It had been bothering me since I joined this lab that I couldn't confidently just read a protein sequence and understand what it meant — naming the residues, picturing the side chain structures, and understanding the significance of replacing one residue with another. I expected that I'd just pick it up naturally from working with sequences and structures, and that did happen somewhat. But I wanted it to be as easy as reading English, and that level of completeness doesn't happen without some rote memorization.
That brought to mind a Wired article about Piotr Wozniak and his spaced-repetition memorization program, SuperMemo. When I originally read the article I wasn't in grad school and didn't have an urge to memorize any particular list of things. Anyway, SuperMemo appeared to be Windows-only software, and an algorithm like this would be more fun to code from scratch anyway. Enough fun, really, that there had to be one or two open-source implementations floating around.
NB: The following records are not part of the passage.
Lemma ascending_sorted ld n msgs :
  ascending n msgs ->
  Sorted (no_longer_printed ld) msgs /\
  forall h, String.length h <= n -> HdRel (no_longer_printed ld) h msgs.
Proof.
  revert n. induction msgs as [|m rest IH]; simpl; intros n H.
  - split; constructor.
  - destruct H as [Hn Hrest]. destruct (IH _ Hrest) as [Hs Hh]. split.
    + constructor; auto.
    + intros h Hle. constructor. unfold no_longer_printed.
      rewrite !length_status_line. lia.
Qed.

Lemma writes_app l1 l2 : writes (l1 ++ l2) = writes l1 ++ writes l2.
Proof. apply flat_map_app. Qed.

Section Padding.
Context {J F : Type} `{JobJ : Job J} `{OutF : Output F}.

Lemma writes_bind {A B} (m : M (World J F) A) (f : A -> M (World J F) B) w :
  writes (events (bind m f w)) =
  writes (events (m w)) ++
  match outcome (m w) with
  | Ok a => writes (events (f a (final (m w))))
  | _ => []
  end.
Proof.
  rewrite bind_unfold. destruct (outcome (m w)); simpl;
    rewrite ?writes_app, ?app_nil_r; reflexivity.
Qed.

Lemma outcome_bind_ok {A B} (m : M (World J F) A) (f : A -> M (World J F) B)
    w b :
  outcome (bind m f w) = Ok b ->
  exists a, outcome (m w) = Ok a /\ outcome (f a (final (m w))) = Ok b.
Proof.
  rewrite bind_unfold. destruct (outcome (m w)) as [a| |]; simpl;
    try discriminate. eauto.
Qed.

Lemma writes_print t e (w : World J F) :
  writes (events (print t e w)) = [(t ++ e)%string].
Proof. unfold print. destruct (write _ _). reflexivity. Qed.

(** One iteration, given what fetching the status produced: at most
    one line is written, it shows the padded message, and [msg_len]
    becomes the larger of its old value and the new message's length. *)
Lemma loop_body_padding s q ld st (w : World J F) s' raw i' :
  (0 <= interval st <= sleep_max)%Z ->
  outcome (poll (interval st) s w) = Ok (s', raw, i') ->
  let r := loop_body s q ld st w in
  (writes (events r) = [] \/
   writes (events r) =
     [status_line ld (raw ++ spaces (msg_len st - String.length raw))]) /\
  forall st', outcome r = Ok st' ->
    msg_len st' = Nat.max (msg_len st) (String.length raw).
Proof.
  intros Hi Hp r. subst r. unfold loop_body.
  assert (Hsleep : outcome (time_sleep (interval st) w) = Ok tt)
    by exact (sleep_outcome_returns _ Hi).
  rewrite (bind_ok _ _ _ _ Hsleep). simpl final.
  rewrite (bind_ok _ _ _ _ Hp). simpl.
  pose proof (silent_poll (interval st) s w) as Hsil.
  unfold silent in Hsil. rewrite writes_app, Hsil. simpl.
  rewrite adjust_spec.
  destruct (negb _ && negb q).
  - rewrite writes_bind, writes_print, append_empty_r. split.
    + right. destruct (outcome (print _ _ _)); reflexivity.
    + intros st' H. rewrite bind_unfold in H.
      destruct (outcome (print _ _ _)); simpl in H; try discriminate.
      injection H as <-. reflexivity.
  - simpl. split; [left; reflexivity|].
    intros st' H. injection H as <-. reflexivity.
Qed.

Lemma loop_body_writes s q ld st (w : World J F) :
  let r := loop_body s q ld st w in
  (forall st', outcome r = Ok st' -> msg_len st <= msg_len st') /\
  (writes (events r) = [] \/
   exists m, writes (events r) = [status_line ld m] /\
             msg_len st <= String.length m /\
             forall st', outcome r = Ok st' -> String.length m <= msg_len st').
Proof.
  intros r.
  destruct (sleep_outcome_cases (interval st)) as [[Hpos Hs]|[Hneg [x Hs]]].
  2:{ subst r. unfold loop_body. rewrite bind_unfold. simpl.
      rewrite Hs. simpl. split; [discriminate|left; reflexivity]. }
  destruct (outcome (poll (interval st) s w)) as [[[s' raw] i']|e|] eqn:Hp.
  - destruct (loop_body_padding s q ld st w s' raw i' Hpos Hp) as [Hw Hl].
    fold r in Hw, Hl. split.
    + intros st' H. rewrite (Hl _ H). lia.
    + destruct Hw as [Hw|Hw]; [left; exact Hw|right].
      eexists. split; [exact Hw|].
      rewrite length_append, length_spaces. split; [lia|].
      intros st' H. rewrite (Hl _ H). lia.
  - subst r. unfold loop_body. rewrite bind_unfold. simpl.
    rewrite Hs. simpl.
    rewrite bind_unfold, Hp. simpl.
    split; [discriminate|left; apply silent_poll].
  - subst r. unfold loop_body. rewrite bind_unfold. simpl.
    rewrite Hs. simpl.
    rewrite bind_unfold, Hp. simpl.
    split; [discriminate|left; apply silent_poll].
Qed.

Lemma while_loop_writes fuel s q ld st (w : World J F) :
  exists msgs,
    writes (events (while_loop fuel s q ld st w)) = map (status_line ld) msgs /\
    ascending (msg_len st) msgs.
Proof.
  revert st w. induction fuel as [|fuel IH]; intros st w; simpl;
    destruct (negb (in_terminal (name (cur_status st))));
    try (exists []; split; [reflexivity|exact I]).
  rewrite writes_bind.
  destruct (loop_body_writes s q ld st w) as [Hlen Hw].
  destruct (outcome (loop_body s q ld st w)) as [st'| |] eqn:Ho.
  - destruct (IH st' (final (loop_body s q ld st w))) as (msgs & Hm & Hasc).
    rewrite Hm. specialize (Hlen _ eq_refl).
    destruct Hw as [Hw|(m & Hw & Hlo & Hhi)]; rewrite Hw.
    + exists msgs. split; [reflexivity|].
      eapply ascending_weaken; eauto.
    + exists (m :: msgs). split; [reflexivity|]. split; [exact Hlo|].
      eapply ascending_weaken; [|exact Hasc]. auto.
  - destruct Hw as [Hw|(m & Hw & Hlo & _)]; rewrite Hw, app_nil_r.
    + exists []. split; [reflexivity|exact I].
    + exists [m]. split; [reflexivity|]. simpl. auto.
  - destruct Hw as [Hw|(m & Hw & Hlo & _)]; rewrite Hw, app_nil_r.
    + exists []. split; [reflexivity|exact I].
    + exists [m]. split; [reflexivity|]. simpl. auto.
Qed.

Lemma text_checker_writes fuel i s q ld (w : World J F) :
  exists msgs tail,
    writes (events (_text_checker fuel i s q ld w))
      = map (status_line ld) msgs ++ tail /\
    (tail = [] \/ tail = [newline]) /\
    Sorted (no_longer_printed ld) msgs.
Proof.
  unfold _text_checker. rewrite writes_bind.
  pose proof (silent_job_status w) as Hst. unfold silent in Hst.
  rewrite Hst. simpl.
  destruct (outcome (job_status w)) as [st| |];
    try solve [exists [], []; repeat split; auto; constructor].
  set (w1 := final (job_status w)).
  destruct q; simpl.
  - exists [], []. split; [|split; [auto|constructor]].
    change (silent (events (bind (ret tt)
      (fun _ => bind (while_loop fuel s true ld
          {| cur_status := st; interval := i;
             msg_len := String.length (value st); prev_msg := value st |})
        (fun _ => ret tt)) w1))).
    apply silent_bind; [intros; reflexivity|]. intros _.
    apply silent_bind; [apply silent_while_loop|]. intros; reflexivity.
  - rewrite writes_bind, writes_print, append_empty_r.
    destruct (outcome (print _ _ w1)); simpl;
      try solve [exists [value st], []; repeat split; auto;
                 repeat constructor].
    rewrite writes_bind.
    match goal with |- context [while_loop fuel s false ld ?st0 ?w0] =>
      destruct (while_loop_writes fuel s false ld st0 w0) as (msgs & Hm & Hasc);
      rewrite Hm; simpl in Hasc;
      destruct (outcome (while_loop fuel s false ld st0 w0))
    end.
    + rewrite writes_print. simpl.
      exists (value st :: msgs), [newline]. split; [reflexivity|].
      split; [auto|].
      destruct (ascending_sorted ld _ _ Hasc) as [Hs Hh].
      constructor; auto.
    + exists (value st :: msgs), []. rewrite !app_nil_r.
      split; [reflexivity|]. split; [auto|].
      destruct (ascending_sorted ld _ _ Hasc) as [Hs Hh].
      constructor; auto.
    + exists (value st :: msgs), []. rewrite !app_nil_r.
      split; [reflexivity|]. split; [auto|].
      destruct (ascending_sorted ld _ _ Hasc) as [Hs Hh].
      constructor; auto.
Qed.

(** C6: all that a session writes is a sequence of status lines,
    followed by the final newline if the session gets there, and of any
    two status lines written one after the other the second is at least
    as long as the first.  Within an iteration whose sleep returns the
    message is padded with spaces up to [msg_len], which then becomes
    the larger of its old value and the new message's length. *)
Theorem printed_length_never_shrinks :
  (forall (fuel : nat) (interval : option Z) (quiet : bool)
          (line_discipline : string) (w : World J F),
     exists msgs tail,
       writes (events (job_monitor fuel interval quiet line_discipline w))
         = map (status_line line_discipline) msgs ++ tail /\
       (tail = [] \/ tail = [newline]) /\
       Sorted (fun a b =>
                 String.length (status_line line_discipline a)
                 <= String.length (status_line line_discipline b)) msgs) /\
  (forall (_interval_set quiet : bool) (line_discipline : string)
          (st : Locals) (w : World J F)
          (status' : Status) (msg : string) (interval' : Z),
     (0 <= interval st <= sleep_max)%Z ->
     outcome (poll (interval st) _interval_set w)
       = Ok (status', msg, interval') ->
     let r := loop_body _interval_set quiet line_discipline st w in
     (writes (events r) = [] \/
      writes (events r) =
        [status_line line_discipline
           (msg ++ spaces (msg_len st - String.length msg))]) /\
     forall st', outcome r = Ok st' ->
       msg_len st' = Nat.max (msg_len st) (String.length msg)).
Proof.
  split.
  - intros fuel [i|] q ld w; apply text_checker_writes.
  - intros. now apply loop_body_padding with (s' := status') (i' := interval').
Qed.
End Padding.

(** ** What one iteration does, given the job's answers *)

Section Iteration.
Context {J F : Type} `{JobJ : Job J} `{OutF : Output F}.

(** The status is not QUEUED, or the job has no [queue_position]. *)
Lemma poll_plain i set (w : World J F) s j1 :
  status (job w) = (Returns s, j1) ->
  (name s =? "QUEUED")%string && has_queue_position j1 = false ->
  poll i set w =
    {| outcome := Ok (s, value s, if set then i else 2%Z);
       final := at_job j1 w;
       events := [EvStatus (Returns s)] |}.
Proof.
  intros Hs Hq. unfold poll, bind, job_status, job_hasattr_queue_position.
  rewrite Hs. simpl.
  destruct (name s =? "QUEUED")%string; simpl in *.
  - rewrite Hq. simpl. destruct set; reflexivity.
  - destruct set; reflexivity.
Qed.

(** A QUEUED status on a job with [queue_position], second call null. *)
Lemma poll_queued_null i set (w : World J F) s j1 p1 j2 j3 :
  status (job w) = (Returns s, j1) ->
  name s = "QUEUED" ->
  has_queue_position j1 = true ->
  queue_position j1 = (Returns p1, j2) ->
  queue_position j2 = (Returns None, j3) ->
  poll i set w =
    {| outcome := Ok (s, queued_msg s p1, 2%Z);
       final := at_job j3 w;
       events := [EvStatus (Returns s); EvQueuePosition (Returns p1);
                  EvQueuePosition (Returns None)] |}.
Proof.
  intros Hs Hn Hh Hq1 Hq2.
  unfold poll, bind, job_status, job_hasattr_queue_position,
    job_queue_position.
  rewrite Hs. simpl. rewrite Hn. simpl. rewrite Hh. simpl.
  rewrite Hq1. simpl. rewrite Hq2. reflexivity.
Qed.

(** Second call not null, interval set by the user. *)
Lemma poll_queued_fixed i (w : World J F) s j1 p1 j2 z2 j3 :
  status (job w) = (Returns s, j1) ->
  name s = "QUEUED" ->
  has_queue_position j1 = true ->
  queue_position j1 = (Returns p1, j2) ->
  queue_position j2 = (Returns (Some z2), j3) ->
  poll i true w =
    {| outcome := Ok (s, queued_msg s p1, i);
       final := at_job j3 w;
       events := [EvStatus (Returns s); EvQueuePosition (Returns p1);
                  EvQueuePosition (Returns (Some z2))] |}.
Proof.
  intros Hs Hn Hh Hq1 Hq2.
  unfold poll, bind, job_status, job_hasattr_queue_position,
    job_queue_position.
  rewrite Hs. simpl. rewrite Hn. simpl. rewrite Hh. simpl.
  rewrite Hq1. simpl. rewrite Hq2. reflexivity.
Qed.

(** Second call not null, interval not set: a third call decides. *)
Lemma poll_queued_auto i (w : World J F) s j1 p1 j2 z2 j3 r3 j4 :
  status (job w) = (Returns s, j1) ->
  name s = "QUEUED" ->
  has_queue_position j1 = true ->
  queue_position j1 = (Returns p1, j2) ->
  queue_position j2 = (Returns (Some z2), j3) ->
  queue_position j3 = (r3, j4) ->
  poll i false w =
    {| outcome :=
         match r3 with
         | Returns (Some z3) => Ok (s, queued_msg s p1, Z.max z3 2)
         | Returns None =>
             Raised (TypeError
               "'>' not supported between instances of 'int' and 'NoneType'")
         | Raises e => Raised e
         end;
       final := at_job j4 w;
       events := [EvStatus (Returns s); EvQueuePosition (Returns p1);
                  EvQueuePosition (Returns (Some z2)); EvQueuePosition r3] |}.
Proof.
  intros Hs Hn Hh Hq1 Hq2 Hq3.
  unfold poll, bind, job_status, job_hasattr_queue_position,
    job_queue_position.
  rewrite Hs. simpl. rewrite Hn. simpl. rewrite Hh. simpl.
  rewrite Hq1. simpl. rewrite Hq2. simpl. rewrite Hq3.
  destruct r3 as [[z3|]|e]; reflexivity.
Qed.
Mnemosyne popped up as the closest match in an Ubuntu package search, so I'm running with that. Putting the flash cards together was pretty simple; I was able to do it in a few minutes from inside the program and export it in the standard XML format. I zipped it up with a quick plain-text README and uploaded it to the project home page as the Amino Acids card set.
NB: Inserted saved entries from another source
(** C5. Whatever the path, title and body, the first visible text element of
    the report is the line [Dataset Summary: {title}]: only page set-up comes
    before its cell, and the timestamp line, the separator rule and the body
    are drawn after it, in this order.  The file a successful [generatePDF]
    leaves at the path is this report, drawn for the instant [generatePDF]
    reads and serialized once the file is created. *)
Theorem C5_title_line_first (path title body : string) :
  let title_line := "Dataset Summary: " +:+ title in
  (∀ now,
     head (fpdf.visible_text (report title body now)) = Some title_line ∧
     ∃ setup rest y,
       fpdf.ops (report title body now)
       = (setup ++ fpdf.OpCellFormat 0 12 title_line "" 1 "L" false 0 "" :: rest)%list ∧
       Forall (λ op, fpdf.shown_text op = None) setup ∧
       sublist
         [ fpdf.OpCellFormat 0 5
             ("Generated " +:+ time.Format_minute_UTC now
              +:+ " by Pennsieve LLM Summarizer") "" 1 "L" false 0 "";
           fpdf.OpLine 10 y 200 y;
           fpdf.OpMultiCell 0 6 body "" "L" false ]
         rest) ∧
  (∀ w w',
     generatePDF path title body w = (Returned None, w') →
     files w' !! path
     = Some (fpdf_Output (report title body (clock w (trace w)))
                         (clock w (trace w ++ [EvCreate path])))).
Proof.
  intros title_line. split.
  - intros now. split; [reflexivity|].
    eexists [_; _; _], _, _. split; [reflexivity|]. split.
    + by repeat constructor.
    + repeat first [apply sublist_nil | apply sublist_skip | apply sublist_cons].
  - intros w w'. unfold generatePDF. unfold_effects. cbn.
    destruct (creatable w path); [|done].
    intros [= <-]. cbn. apply lookup_insert_eq.
Qed.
The content came from a slide in a lecture, and I did a quick sanity check on Wikipedia before uploading. The notation for the 20 standard amino acids is complete, and that was the main goal of this. The assignment of amino acid "groups" seems to be a little arbitrary, depending on the source (by structure, functional groups, chemical properties, etc.), and I tried to make the categories complete without too much overlap -- there's a small deviation from my slide here. I also added another category for "side chain properties", pH and polarity. Another enhancement might be the standard codons for each amino acid, though I'm not sure I want to deal with that yet.